Room 112, Boger Hall (formerly the Squash Court Building)
3:00 PM to 4:00 PM
WESEMINAR But What Will You Do With an English Degree?
David Biello '95, Science Curator for TED, science journalist, author; Amy Hundley '95 senior editor and subsidiary rights director at Grove Atlantic; Lara Tupper '95 fiction writer, performer, teacher reflect on their experiences as English majors and how Wesleyan shaped their careers.
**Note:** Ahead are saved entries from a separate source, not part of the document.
(* ===== verification/Apply.v ===== *)
(** * Apply: apply, rollback and start-up (daemon/server.go)

    The daemon's world together with the kernel it configures, and the commands
    that act on both: apply with its rollback, rollback to a checkpoint,
    checkpoint creation, and what [Start] does before it accepts connections.
    [now] is the time of day at the capture of a snapshot.  Of the network
    observer only the time of the last own change matters here.  Log output is
    not modelled; an error that is only logged is dropped. *)
From S2P Require Import Prelude GoStr GoNet Types Json Value Struct Codec Path Diff ConfigStore State Registry Services Loader Order Server PluginCommands Observer Netlink Routes Network Snapshot.

Section apply.
Context `{Host} `{RangeOrder} `{OS} `{Clock} `{Kernel}.

(** The world, the kernel and the observer, when it runs. *)
Record Sys := { sys_world : World; sys_kernel : kernel; sys_observer : option Obs }.

Definition in_world {A} (m : M World A) : M Sys A := λ s,
  match m (sys_world s) with
  | (r, w) => (r, {| sys_world := w; sys_kernel := sys_kernel s; sys_observer := sys_observer s |})
  end.
Definition in_kernel {A} (m : M kernel A) : M Sys A := λ s,
  match m (sys_kernel s) with
  | (r, k) => (r, {| sys_world := sys_world s; sys_kernel := k; sys_observer := sys_observer s |})
  end.
(** [if s.networkObserver != nil { s.networkObserver.MarkChange() }] *)
Definition mark_change : M Sys () := λ s,
  match sys_observer s with
  | None => (Ok (), s)
  | Some o =>
      match MarkChange o with
      | (r, o) => (r, {| sys_world := sys_world s; sys_kernel := sys_kernel s;
                         sys_observer := Some o |})
      end
  end.
(** A state operation with the files it writes. *)
Definition in_store {A} (m : M (State * FS) A) : M World A := λ w,
  match m (w_state w, w_fs w) with
  | (r, (s, fs)) => (r, {| w_state := s; w_fs := fs; w_registry := w_registry w;
                           w_services := w_services w; w_host := w_host w |})
  end.
(** A new configuration object for an interface value to refer to. *)
Definition new_object (o : config_obj) : M World loc := λ w,
  match alloc o (w_state w) with (l, s) => (Ok l, set_state s w) end.
(** A method call on a plugin that may be nil. *)
Definition on_plugin {A} (plugin : option PluginLoader) (k : PluginLoader → M World A)
    : M World A :=
  match plugin with
  | Some plugin => k plugin
  | None => lift (Panic "invalid memory address or nil pointer dereference")
  end.

(** ** Rolling plugins back *)

Definition rollback_plugin (namespace : string) : M World () :=
  gets (λ w, Registry.Get namespace (w_registry w)) ≫= λ plugin,
  on_plugin plugin (λ plugin,
  ignore (in_host (Flush plugin)) ≫= λ _,
  gets (λ w, Registry.GetPluginNameForNamespace namespace (w_registry w)) ≫= λ pluginName,
  match pluginName with
  | None => mret ()
  | Some pluginName =>
      with_state id ≫= λ s,
      match GetLastApplied namespace s with
      | Ok (Some oldConfig) =>
          ignore (in_host (ApplyConfig plugin (deref s (Some oldConfig))))
      | _ =>
          attempt (in_fs (LoadConfig Unmarshal_map pluginName)) ≫= λ loaded,
          match loaded with
          | Ok config => ignore (in_host (ApplyConfig plugin (Some (OMap config))))
          | _ => mret ()
          end
      end
  end).
Definition rollbackPlugins : M World () :=
  gets (λ w, Registry.List (w_registry w)) ≫= λ namespaces,
  for_each namespaces rollback_plugin.

(** ** Apply *)

(** The namespaces in the order their plugins are applied. *)
Definition plugin_order : M World (list string) :=
  with_state GetCurrentJackConfig ≫= λ jackConfig,
  match jackConfig with
  | Some jc =>
      in_host (orderPluginsByDependencies (jc_Plugins jc)) ≫= λ orderedPlugins,
      gets (λ w, omap (λ pluginName,
        Registry.GetNamespaceForPlugin pluginName (w_registry w)) orderedPlugins)
  | None => gets (λ w, Registry.List (w_registry w))
  end.

(** The configuration to apply to a plugin: the committed one (a nil map when
    it is no map), else the file's, else the default one; [None] to skip it. *)
Definition plugin_config (namespace pluginName : string) (plugin : option PluginLoader)
    : M World (option loc) :=
  with_state id ≫= λ s,
  match GetCommitted namespace s with
  | Ok committed =>
      match deref s committed, committed with
      | Some (OMap _), Some l => mret (Some l)
      | _, _ => new_object (OMap None) ≫= λ l, mret (Some l)
      end
  | _ =>
      attempt (in_fs (LoadConfig Unmarshal_map pluginName)) ≫= λ loaded,
      match loaded with
      | Ok config => new_object (OMap config) ≫= λ l, mret (Some l)
      | _ =>
          on_plugin plugin (λ plugin,
          match pm_DefaultConfig (Metadata plugin) with
          | Some d => new_object (OMap (Some d)) ≫= λ l, mret (Some l)
          | None => mret None
          end)
      end
  end.

(** [ConfigsEqual] with the configuration last applied; no entry means no. *)
Definition unchanged (namespace : string) (config : loc) (s : State) : bool :=
  match GetLastApplied namespace s with
  | Ok lastApplied => ConfigsEqual (deref s (Some config)) (deref s lastApplied)
  | _ => false
  end.

(** One plugin; the error of its [ApplyConfig] is returned as a value, for the
    rollback. *)
Definition apply_plugin (namespace : string) : M World (option error) :=
  gets (λ w, Registry.Get namespace (w_registry w)) ≫= λ plugin,
  gets (λ w, Registry.GetPluginNameForNamespace namespace (w_registry w)) ≫= λ pluginName,
  match pluginName with
  | None => mret None
  | Some pluginName =>
      plugin_config namespace pluginName plugin ≫= λ config,
      match config with
      | None => mret None
      | Some config =>
          with_state id ≫= λ s,
          if unchanged namespace config s then mret None else
          on_plugin plugin (λ plugin,
          attempt (in_host (ApplyConfig plugin (deref s (Some config)))) ≫= λ applied,
          match applied with
          | Err err => mret (Some (Wrapf ("plugin " +:+ namespace +:+ ": ") err))
          | _ =>
              update_state (SetLastApplied namespace (Some config)) ≫= λ _,
              mark_ready plugin ≫= λ _, mret None
          end)
      end
  end.
Fixpoint apply_plugins (namespaces : list string) : M World (option error) :=
  match namespaces with
  | [] => mret None
  | namespace :: namespaces =>
      apply_plugin namespace ≫= λ failed,
      match failed with
      | Some err => mret (Some err)
      | None => apply_plugins namespaces
      end
  end.

(** The status of every plugin is asked for; it is a map and never the []byte
    the code looks for, so there are no warnings. *)
Definition collect_warnings : M World (list string) :=
  gets (λ w, Registry.List (w_registry w)) ≫= λ namespaces,
  for_each namespaces (λ namespace,
    gets (λ w, Registry.Get namespace (w_registry w)) ≫= λ plugin,
    on_plugin plugin (λ plugin, ignore (in_host (Status plugin)))) ≫= λ _,
  mret [].

(** The interfaces, in order, until one fails. *)
Fixpoint apply_interfaces (interfaces : gmap string Interface) (names : list string)
    : M kernel (option error) :=
  match names with
  | [] => mret None
  | name :: names =>
      attempt (ApplyInterfaceConfig name (default zero_Interface (interfaces !! name))) ≫= λ r,
      match r with
      | Err err => mret (Some (Wrapf ("interface " +:+ name +:+ ": ") err))
      | _ => apply_interfaces interfaces names
      end
  end.

(** Steps 3 and 4: plugins and routes. *)
Definition apply_plugins_and_routes (snapshot : SystemSnapshot) : M Sys (list string) :=
  in_world plugin_order ≫= λ orderedNamespaces,
  in_world (apply_plugins orderedNamespaces) ≫= λ failed,
  match failed with
  | Some err =>
      in_world rollbackPlugins ≫= λ _,
      logged (in_kernel (RestoreSnapshot snapshot ["ipforward"; "interfaces"])) ≫= λ _, fail err
  | None =>
      attempt (in_world (in_fs (LoadConfig Unmarshal_RoutesConfig "routes"))) ≫= λ routesConfig,
      match routesConfig with
      | Ok routesConfig =>
          attempt (in_kernel (ApplyRoutesConfig (Some routesConfig))) ≫= λ applied,
          match applied with
          | Err err =>
              in_world rollbackPlugins ≫= λ _,
              logged (in_kernel (RestoreSnapshot snapshot ["all"])) ≫= λ _,
              fail (Wrapf "routes: " err)
          | _ => in_world collect_warnings
          end
      | _ => in_world collect_warnings
      end
  end.

Definition executeApplyWithRollback (snapshot : SystemSnapshot) : M Sys (list string) :=
  mark_change ≫= λ _,
  wrapM "ip forwarding: " (in_kernel EnableIPForwarding) ≫= λ _,
  in_world (with_state GetCommittedInterfaces) ≫= λ interfaces,
  match interfaces with
  | None => lift (Panic "invalid memory address or nil pointer dereference")
  | Some interfaces =>
      let orderedNames := orderInterfaces (ic_Interfaces interfaces) in
      in_kernel (apply_interfaces (gm (ic_Interfaces interfaces)) orderedNames) ≫= λ failed,
      match failed with
      | Some err =>
          logged (in_kernel (RestoreSnapshot snapshot ["ipforward"; "interfaces"])) ≫= λ _,
          fail err
      | None => apply_plugins_and_routes snapshot
      end
  end.

Definition handleApply (now : Z) : M Sys Response :=
  attempt (in_kernel (CaptureSystemSnapshot now)) ≫= λ captured,
  match captured with
  | Err err => mret (fail_response ("failed to capture snapshot: " +:+ error_string err))
  | Panic w => lift (Panic w)
  | Ok snapshot =>
      let checkpointID := ss_CheckpointID snapshot in
      logged (in_world (in_store (SaveSnapshot checkpointID snapshot))) ≫= λ _,
      attempt (executeApplyWithRollback snapshot) ≫= λ r,
      match r with
      | Err err =>
          mret (fail_response ("apply failed, rolled back to checkpoint " +:+ checkpointID
                               +:+ ": " +:+ error_string err))
      | Panic w => lift (Panic w)
      | Ok warnings =>
          in_world (in_store (PruneOldSnapshots 10)) ≫= λ _,
          in_world (gets (λ w, Registry.List (w_registry w))) ≫= λ namespaces,
          mret (ok_message ("Configuration applied (interfaces + " +:+ join " + " namespaces
                            +:+ " + routes)" +:+
                            match warnings with
                            | [] => ""
                            | _ => Server.newline +:+ join Server.newline warnings
                            end))
      end
  end.

(** ** Rollback and checkpoints *)

Definition handleRollback (checkpointID : string) : M Sys Response :=
  let checkpointID := if bool_decide (checkpointID = "") then "latest" else checkpointID in
  attempt (in_world (in_store (LoadSnapshot checkpointID))) ≫= λ loaded,
  match loaded with
  | Err err => mret (fail_response ("failed to load checkpoint: " +:+ error_string err))
  | Panic w => lift (Panic w)
  | Ok snapshot =>
      in_world rollbackPlugins ≫= λ _,
      attempt (in_kernel (RestoreSnapshot snapshot ["all"])) ≫= λ r,
      match r with
      | Err err => mret (fail_response ("rollback failed: " +:+ error_string err))
      | Panic w => lift (Panic w)
      | Ok _ =>
          (if nonempty (ss_NftablesRules snapshot)
           then logged (in_kernel (RestoreNftablesRules (ss_NftablesRules snapshot)))
           else mret ()) ≫= λ _,
          mret (ok_message ("Successfully rolled back to checkpoint: " +:+ checkpointID))
      end
  end.

Definition with_checkpoint_id (id : string) (s : SystemSnapshot) : SystemSnapshot :=
  {| ss_Timestamp := ss_Timestamp s; ss_CheckpointID := id; ss_IPForwarding := ss_IPForwarding s;
     ss_Interfaces := ss_Interfaces s; ss_Routes := ss_Routes s;
     ss_NftablesRules := ss_NftablesRules s |}.
Definition handleCheckpointCreate (now : Z) : M Sys Response :=
  attempt (in_kernel (CaptureSystemSnapshot now)) ≫= λ captured,
  match captured with
  | Err err => mret (fail_response ("failed to capture snapshot: " +:+ error_string err))
  | Panic w => lift (Panic w)
  | Ok snapshot =>
      let id := "manual-" +:+ itoa (ss_Timestamp snapshot / 1000000000) in
      attempt (in_world (in_store (SaveSnapshot id (with_checkpoint_id id snapshot)))) ≫= λ saved,
      match saved with
      | Err err => mret (fail_response ("failed to save checkpoint: " +:+ error_string err))
      | Panic w => lift (Panic w)
      | Ok _ => mret (ok_response (DText id) [PText ("Created checkpoint: " +:+ id)])
      end
  end.
End apply.
(* ===== verification/FirewallRules.v ===== *)
(** * FirewallRules: the firewall plugin's configuration, rules and log filter
      (plugins/core/firewall: types.go, firewall_rules.go, parser.go, capture.go)

    The configuration records with their validation, the generation of
    nftables rules as text, the parser of logged packets, and the sampling and
    rate limit that packets pass before they are stored.  The theorems: exactly
    which configurations are accepted, whatever order the zones are visited in;
    what a rule takes from its settings; that the parser reads back the header of
    a well-formed packet and never panics; and bounds on what is stored. *)
From S2P Require Import Prelude GoStr GoNet Validation Types.

(** ** types.go: the records *)

Record FirewallDefaults := {
  fd_Input : string; fd_Forward : string; fd_Output : string; fd_SynFlood : bool;
  fd_DropInvalid : bool;
}.
Record Zone := {
  zn_Name : string; zn_Interfaces : list string; zn_Input : string; zn_Forward : string;
  zn_Output : string; zn_Masquerade : bool; zn_MTUFix : bool; zn_Family : string;
  zn_Comment : string;
}.
Record Forwarding := {
  fw_Src : string; fw_Dest : string; fw_Family : string; fw_Comment : string;
}.
Record Rule := {
  ru_Name : string; ru_Src : string; ru_Dest : string; ru_Proto : string; ru_SrcIP : string;
  ru_DestIP : string; ru_SrcPort : string; ru_DestPort : string; ru_ICMPType : list string;
  ru_Target : string; ru_Family : string; ru_Limit : string;
}.
Record PortForward := {
  pf_Name : string; pf_Src : string; pf_Dest : string; pf_Proto : string; pf_SrcDPort : string;
  pf_DestIP : string; pf_DestPort : string; pf_Target : string; pf_Enabled : bool;
  pf_Comment : string;
}.
(** [LoggingConfig] of types.go, by its other name. *)
Record FirewallLoggingConfig := {
  fl_Enabled : bool; fl_LogAccepts : bool; fl_LogDrops : bool; fl_SamplingRate : Z;
  fl_RateLimitPerSec : Z; fl_MaxLogEntries : Z; fl_RetentionDays : Z;
}.
Record FirewallConfig := {
  fc_Version : string; fc_Enabled : bool; fc_Defaults : FirewallDefaults;
  fc_Zones : gomap Zone; fc_Forwardings : list Forwarding; fc_Rules : list Rule;
  fc_PortForwards : list PortForward; fc_Logging : FirewallLoggingConfig;
}.
Record FirewallLogEntry := {
  le_ID : Z; le_Timestamp : string; le_Action : string; le_SrcIP : string; le_DstIP : string;
  le_Protocol : string; le_SrcPort : Z; le_DstPort : Z; le_InterfaceIn : string;
  le_InterfaceOut : string; le_PacketLength : Z; le_CreatedAt : string;
}.

(** ** types.go: validation *)

Definition Zone_Validate (z : Zone) : option error :=
  let v := NewCollector in
  let v := when (bool_decide (zn_Interfaces z = []))
             (Check (Some (ErrorText "zone has no interfaces"))) v in
  let v := CheckMsg (ValidatePolicy (zn_Input z)) "invalid input policy" v in
  let v := CheckMsg (ValidatePolicy (zn_Forward z)) "invalid forward policy" v in
  Error v.

Definition zone_exists (zones : gomap Zone) (name : string) : bool :=
  bool_decide (is_Some (gm zones !! name)).
Definition Forwarding_Validate (zones : gomap Zone) (f : Forwarding) : option error :=
  let v := NewCollector in
  let v := when (bool_decide (fw_Src f = ""))
             (Check (Some (ErrorText "source zone not specified"))) v in
  let v := when (bool_decide (fw_Dest f = ""))
             (Check (Some (ErrorText "destination zone not specified"))) v in
  let v := when (negb (zone_exists zones (fw_Src f)) && nonempty (fw_Src f))
             (Check (Some (ErrorText ("references non-existent source zone: " +:+ fw_Src f)))) v in
  let v := when (negb (zone_exists zones (fw_Dest f)) && nonempty (fw_Dest f))
             (Check (Some (ErrorText ("references non-existent dest zone: " +:+ fw_Dest f)))) v in
  Error v.

Definition Rule_Validate (zones : gomap Zone) (r : Rule) : option error :=
  let v := NewCollector in
  let v := when (nonempty (ru_Src r) && negb (zone_exists zones (ru_Src r)))
             (Check (Some (ErrorText ("references non-existent source zone: " +:+ ru_Src r)))) v in
  let v := CheckMsg (ValidatePolicy (ru_Target r)) "invalid target" v in
  let v := when (nonempty (ru_Proto r))
             (Check (ValidateProtocol (ru_Proto r) ["tcp"; "udp"; "icmp"; "icmpv6"])) v in
  let v := when (nonempty (ru_SrcPort r))
             (CheckMsg (ValidatePortString (ru_SrcPort r)) "invalid source port") v in
  let v := when (nonempty (ru_DestPort r))
             (CheckMsg (ValidatePortString (ru_DestPort r)) "invalid destination port") v in
  let v := when (nonempty (ru_SrcIP r))
             (CheckMsg (ValidateIP (ru_SrcIP r)) "invalid source IP") v in
  let v := when (nonempty (ru_DestIP r))
             (CheckMsg (ValidateIP (ru_DestIP r)) "invalid destination IP") v in
  Error v.
(* ===== verification/Firewall.v ===== *)
(** * Firewall: the firewall plugin (plugins/core/firewall: firewall.go, rpc_provider.go)

    Building the nftables table from a configuration, the digest file that lets
    an unchanged configuration be skipped, the status, and the part of the RPC
    provider that decides when rules are applied and packets are captured.  The
    [nft] program is a parameter; [NftLaws] is what it documents of the commands
    used, over one view of its state: the chains of the plugin's table with
    their rules in order.  The theorems: the table after a successful build,
    chain by chain; that applying again changes nothing; and what a failed build
    leaves, from which the plugin does not recover by itself. *)
From S2P Require Import Prelude GoStr GoNet Validation Types Json Value Struct Codec Path ConfigStore FirewallRules.

(** ** The parameters: the nft program, and SHA-256 of the JSON of a configuration *)

(** The output of a command, and the error of one that failed. *)
Class Nft := {
  nft : Type;
  nft_run : list string → nft → (string * option error) * nft;
}.
Class ConfigDigest := { sha256_json : FirewallConfig → string }.

Definition tableName : string := "jack".
Definition configHashPath : string := "/var/lib/jack/firewall-config.hash".

(** The rules of a chain; those of a chain that does not exist are empty. *)
Notation table := (gmap string (list string)).
Definition rules (t : table) (c : string) : list string := default [] (t !! c).

(** What nft documents: a chain that exists already may be added again; a rule
    is put at the end of a chain that exists; deleting the table fails only
    when there is none; a command that fails changes nothing. *)
Class NftLaws `{Nft} := {
  table_of : nft → option table;
  nl_add_table k out oe k' : nft_run ["add"; "table"; "inet"; tableName] k = ((out, oe), k') →
    match oe with
    | None => table_of k' = Some (default ∅ (table_of k))
    | Some _ => table_of k' = table_of k
    end;
  nl_add_chain c def k out oe k' :
    nft_run (["add"; "chain"; "inet"; tableName; c] ++ def) k = ((out, oe), k') →
    match oe with
    | None => ∃ t, table_of k = Some t ∧
        table_of k' = Some (match t !! c with Some _ => t | None => <[c := []]> t end)
    | Some _ => table_of k' = table_of k
    end;
  nl_add_rule c rule k out oe k' :
    nft_run ["add"; "rule"; "inet"; tableName; c; rule] k = ((out, oe), k') →
    match oe with
    | None => ∃ t rs, table_of k = Some t ∧ t !! c = Some rs ∧
        table_of k' = Some (<[c := rs ++ [rule]]> t)
    | Some _ => table_of k' = table_of k
    end;
  nl_delete_table k out oe k' :
    nft_run ["delete"; "table"; "inet"; tableName] k = ((out, oe), k') → table_of k' = None;
  nl_list_table k out oe k' :
    nft_run ["list"; "table"; "inet"; tableName] k = ((out, oe), k') →
    table_of k' = table_of k ∧ (oe = None ↔ table_of k ≠ None);
}.
(* ===== verification/WireGuard.v ===== *)
(** * WireGuard: the WireGuard plugin (plugins/core/wireguard: wireguard.go, rpc_provider.go)

    Tunnels are made with the [ip] and [wg] programs and the netlink library.
    [Kernel] is the one of the system package; [Wg] adds what only this plugin
    uses: commands with an input, and the listings of both address families.
    [WgLaws] is what the programs document, over one view of the state: the
    WireGuard devices by name, with their keys, ports and peers.  The theorems:
    what the devices are after a configuration was applied; when an existing
    device is left alone, and that one with peers never is; the route to the
    endpoint of a tunnel that takes the default route. *)
From S2P Require Import Prelude GoStr GoNet Validation Types WireGuardConfig Netlink Routes Network.

(** ** The parameters *)

Class Wg `{Kernel} := {
  (* exec.Command(...).CombinedOutput with a standard input *)
  CombinedOutput : string → list string → string → M kernel (string * option error);
  (* netlink.AddrList and RouteList(nil) with FAMILY_ALL *)
  k_AddrList_all : Link → M kernel (list Addr);
  k_RouteList_all : M kernel (list NRoute);
}.

Section wireguard.
Context `{Wg} `{RangeOrder}.

(** ** wireguard.go *)

(** A command whose output goes into the error. *)
Definition run_command (what name : string) (args : list string) (stdin : string) : M kernel () :=
  CombinedOutput name args stdin ≫= λ '(output, err),
  match err with Some e => fail (Wrapf (what +:+ output +:+ ": ") e) | None => mret () end.

(** [peer.PublicKey[:16]] is evaluated before the comment is looked at. *)
Definition configurePeer (deviceName : string) (peer : WireGuardPeer) : M kernel () :=
  let '(args, needsStdin) := BuildPeerArgs deviceName peer in
  run_command "failed to configure peer: " "wg" args
    (if needsStdin : bool then wp_PresharedKey peer else "") ≫= λ _,
  if (String.length (wp_PublicKey peer) <? 16)%nat
  then lift (Panic "slice bounds out of range") else mret ().

Definition flushIPs (link : Link) : M kernel () :=
  wrapM "failed to list addresses: " (k_AddrList_all link) ≫= λ addrs,
  for_each addrs (λ addr,
    wrapM ("failed to delete address " +:+ IPNet_String addr +:+ ": ") (k_AddrDel link addr)).

Definition setStaticIP (link : Link) (ipAddr netmask : string) : M kernel () :=
  let cidr := FormatCIDR ipAddr netmask in
  wrapM ("invalid IP address " +:+ cidr +:+ ": ") (lift (k_ParseAddr cidr)) ≫= λ addr,
  wrapM "failed to add address: " (k_AddrAdd link addr).

(** The text of an error says that the route is there already. *)
Definition file_exists (e : error) : bool := str_contains (error_string e) "file exists".

(** The loop over the routes: the gateway and the link of the default route
    with the lowest metric so far. *)
Definition default_dst (dst : option IPNet) : bool :=
  match dst with None => true | Some d => bool_decide (IPNet_String d = "0.0.0.0/0") end.
Fixpoint find_default (routes : list NRoute) (best : option (IP * Link)) (lowestMetric : Z)
  : M kernel (option (IP * Link)) :=
  match routes with
  | [] => mret best
  | route :: routes =>
      if default_dst (nr_Dst route) && negb (bool_decide (nr_Gw route = []))
         && (nr_Priority route <? lowestMetric) then
        attempt (k_LinkByIndex (nr_LinkIndex route)) ≫= λ link,
        match link with
        | Ok link =>
            if negb (bool_decide (lk_Type link = "wireguard"))
            then find_default routes (Some (nr_Gw route, link)) (nr_Priority route)
            else find_default routes best lowestMetric
        | _ => find_default routes best lowestMetric
        end
      else find_default routes best lowestMetric
  end.
(** A route struct with a destination, a gateway and a link; the rest is zero. *)
Definition new_route (dst : IPNet) (gw : IP) (linkIndex metric scope : Z) : NRoute :=
  {| nr_Dst := Some dst; nr_Gw := gw; nr_LinkIndex := linkIndex; nr_Priority := metric;
     nr_Table := 0; nr_Protocol := 0; nr_Scope := scope |}.
Definition addEndpointRoute (endpoint : string) : M kernel () :=
  wrapM ("invalid endpoint format " +:+ endpoint +:+ ": ") (lift (SplitHostPort endpoint))
    ≫= λ '(host, _),
  match ParseIP host with
  | None => fail (ErrorText ("invalid endpoint IP: " +:+ host))
  | Some endpointIP =>
      wrapM "failed to list routes: " k_RouteList_all ≫= λ routes,
      find_default routes None 999999 ≫= λ best,
      match best with
      | None => fail (ErrorText "no default gateway found")
      | Some (defaultGW, defaultLink) =>
          attempt (k_RouteAdd (new_route {| net_IP := endpointIP; net_Mask := CIDRMask 32 32 |}
            defaultGW (lk_Index defaultLink) 0 0)) ≫= λ r,
          match r with
          | Err e => if file_exists e then mret ()
                     else fail (Wrapf "failed to add endpoint route: " e)
          | _ => mret ()
          end
      end
  end.

Definition is_default_route (allowedIP : string) : bool :=
  bool_decide (allowedIP = "0.0.0.0/0") || bool_decide (allowedIP = "::/0").
(** The body of the loop; every error is logged. *)
Definition add_allowed_route (link : Link) (peer : WireGuardPeer) (allowedIP : string) : M kernel () :=
  match ParseCIDR allowedIP with
  | Ok (_, ipNet) =>
      let isDefaultRoute := is_default_route allowedIP in
      let route := new_route ipNet [] (lk_Index link) 50
                     (if isDefaultRoute then SCOPE_LINK else 0) in
      (if isDefaultRoute && nonempty (wp_Endpoint peer)
       then attempt (addEndpointRoute (wp_Endpoint peer)) ≫= λ _, mret () else mret ()) ≫= λ _,
      attempt (k_RouteAdd route) ≫= λ _, mret ()
  | _ => mret ()
  end.
Definition addPeerRoutes (link : Link) (iface : VPNInterface) : M kernel () :=
  for_each (vi_Peers iface) (λ peer, for_each (wp_AllowedIPs peer) (add_allowed_route link peer)).
(** Findings: a configuration that dnsmasq refuses is reported as applied the
    second time; and a service that was stopped by disabling DHCP is not started
    again by enabling it. *)
Definition refused : FS * bool := (apply_dhcp "dhcp-range" one_pool (sample_files, false)).2.
Example refused_then_accepted :
  (apply_dhcp "dhcp-range" one_pool (sample_files, false)).1 ≠ Ok () ∧
  apply_dhcp "dhcp-range" one_pool refused = (Ok (), (apply_dhcp "dhcp-range" one_pool refused).2) ∧
  (apply_dhcp "dhcp-range" one_pool refused).2.2 = false.
Proof. vm_compute. by split_and!. Qed.
Definition stopped : FS * bool :=
  (apply_dhcp "xyzzy" (sample_dhcp false ∅) (apply_dhcp "xyzzy" one_pool (sample_files, false)).2).2.
Example enabled_but_stopped :
  stopped.2 = false ∧ (apply_dhcp "xyzzy" one_pool stopped).1 = Ok () ∧
  (apply_dhcp "xyzzy" one_pool stopped).2.2 = false.
Proof. vm_compute. by split_and!. Qed.

Definition refused_text : string :=
  default "" (match fs_files refused.1 !! dnsmasqConfigPath with Some (CText s) => Some s | _ => None end).
Lemma text_in_place_is_skipped_witness :
  ∃ fs', @ApplyDHCPConfig shipped_template (sample_host "dhcp-range") reliable_os default_order
      one_pool refused = (Ok (), (fs', refused.2)) ∧ fs_files fs' = fs_files refused.1.
Proof.
  refine (@text_in_place_is_skipped shipped_template (sample_host "dhcp-range") reliable_os default_order
    one_pool refused refused_text
    (@generateDHCPConfigString shipped_template reliable_os default_order one_pool refused.1).2
    one_pool_enabled (run_eq _ _ _) eq_refl _); vm_compute; reflexivity.
Defined.

(** The text of a pool. *)
Example pool_lines :
  pool_text {| td_Config := one_pool; td_InterfaceIPs := {["lan" := "192.168.1.1"]};
      td_InterfaceDevices := {["lan" := "br-lan"]}; td_NetworkPortion := NetworkPortion |}
    (sample_pool 100 50) =
  join nl [""; ""; "# lan - LAN"; "interface=br-lan"; "dhcp-range=br-lan,192.168.1.100,192.168.1.150,12h";
    "dhcp-option=br-lan,6,192.168.1.1"; "dhcp-option=br-lan,15,home.lan"].
Proof. vm_compute. reflexivity. Qed.
(** A finding: the range ends at start + limit, one address after the pool's
    limit, so pools that the Validate method calls apart can share an address. *)
Example adjacent_pools_share_an_address :
  let pools : gmap string DHCPPool := {["a" := sample_pool 100 50; "b" := sample_pool 150 50]} in
  @DHCPConfig_Validate default_order (sample_dhcp true pools) = None ∧
  dp_Start (sample_pool 100 50) + dp_Limit (sample_pool 100 50) = dp_Start (sample_pool 150 50).
Proof. vm_compute. by split. Qed.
David Biello '95 is an award-winning journalist who has been reporting on the environment and energy since 1999. He is currently the Science Curator for TED and, prior to that, was the Environment & Energy Editor at Scientific American, where he had been a contributor since 2005. He has also written for publications ranging from Aeon and Foreign Policy to the Los Angeles Review of Books and The New Republic. Biello has been a guest on numerous television and radio shows. He hosts the ongoing duPont-Columbia award-wining documentary Beyond the Light Switch as well as The Ethanol Effect for PBS. @dbiello
Amy Hundley '95 is senior editor and subsidiary rights director at Grove Atlantic. As a fiction editor, she has worked with authors such as Jim Harrison, Roxane Gay, Anne Enright, Val McDermid, Barry Hannah, Malcolm Brooks, Porochista Khakpour, Chris Offutt, G. Willow Wilson, and Aminatta Forna. A forthcoming highlight is Lauren Francis-Sharma’s Book of the Little Axe, a historical novel about the intersection of Black and Native Americans in the early 19th century, published in May 2020. Her nonfiction list includes The Yellow House by Sarah M. Broom, winner of the National Book Award for Nonfiction, Nine Continents by Xiaolu Guo, winner of the National Book Critics Circle Award for biography/memoir, and The Black Cabinet, historian Jill Watts’s history of Franklin Delano Roosevelt’s unofficial African-American “cabinet.” @amy_hundley
Lara Tupper '95 is the author of the novels Off Island and A Thousand and One Nights, and Amphibians, a linked short story collection forthcoming in 2021 (winner, Leapfrog Fiction Award). Lara taught creative writing at Rutgers University for many years and now teaches, writes, and sings in the Berkshires, Massachusetts. A jazz/pop vocalist who has performed around the world, her latest album is This Dance. laratupper.com
Lisa Weinert has worked with hundreds of award-winning and best-selling authors as an editor, literary coach, publicist and agent, including Dani Shapiro, Oliver Sacks, Chimamanda Ngozi Adichie and Mary Gaitskill. She teaches a publishing course at Wesleyan University, is creator of the popular Authors Guild online course, Age of the Storyteller, and curates her Narrative Healing program at Kripalu Center for Yoga and Health. lisaweinert.com
Room 116, Judd Hall
3:30 PM to 4:30 PM
WESEMINAR Senior Thesis Showcase and Reception
Zilkha Gallery showcases the work of the Class of 2020’s thesis students in the Department of Art and Art History’s Art Studio Program. The exhibition is curated by students in a tutorial with Assistant Professor of Art History Claire Grace and Associate Director of Visual Arts Benjamin Chaffee, presenting a work by each of the seniors from their Senior Thesis Exhibition. Works shown are in drawing, painting, printmaking, photography, sculpture, mixed media, and architecture. Co-sponsored by the Office of Advancement.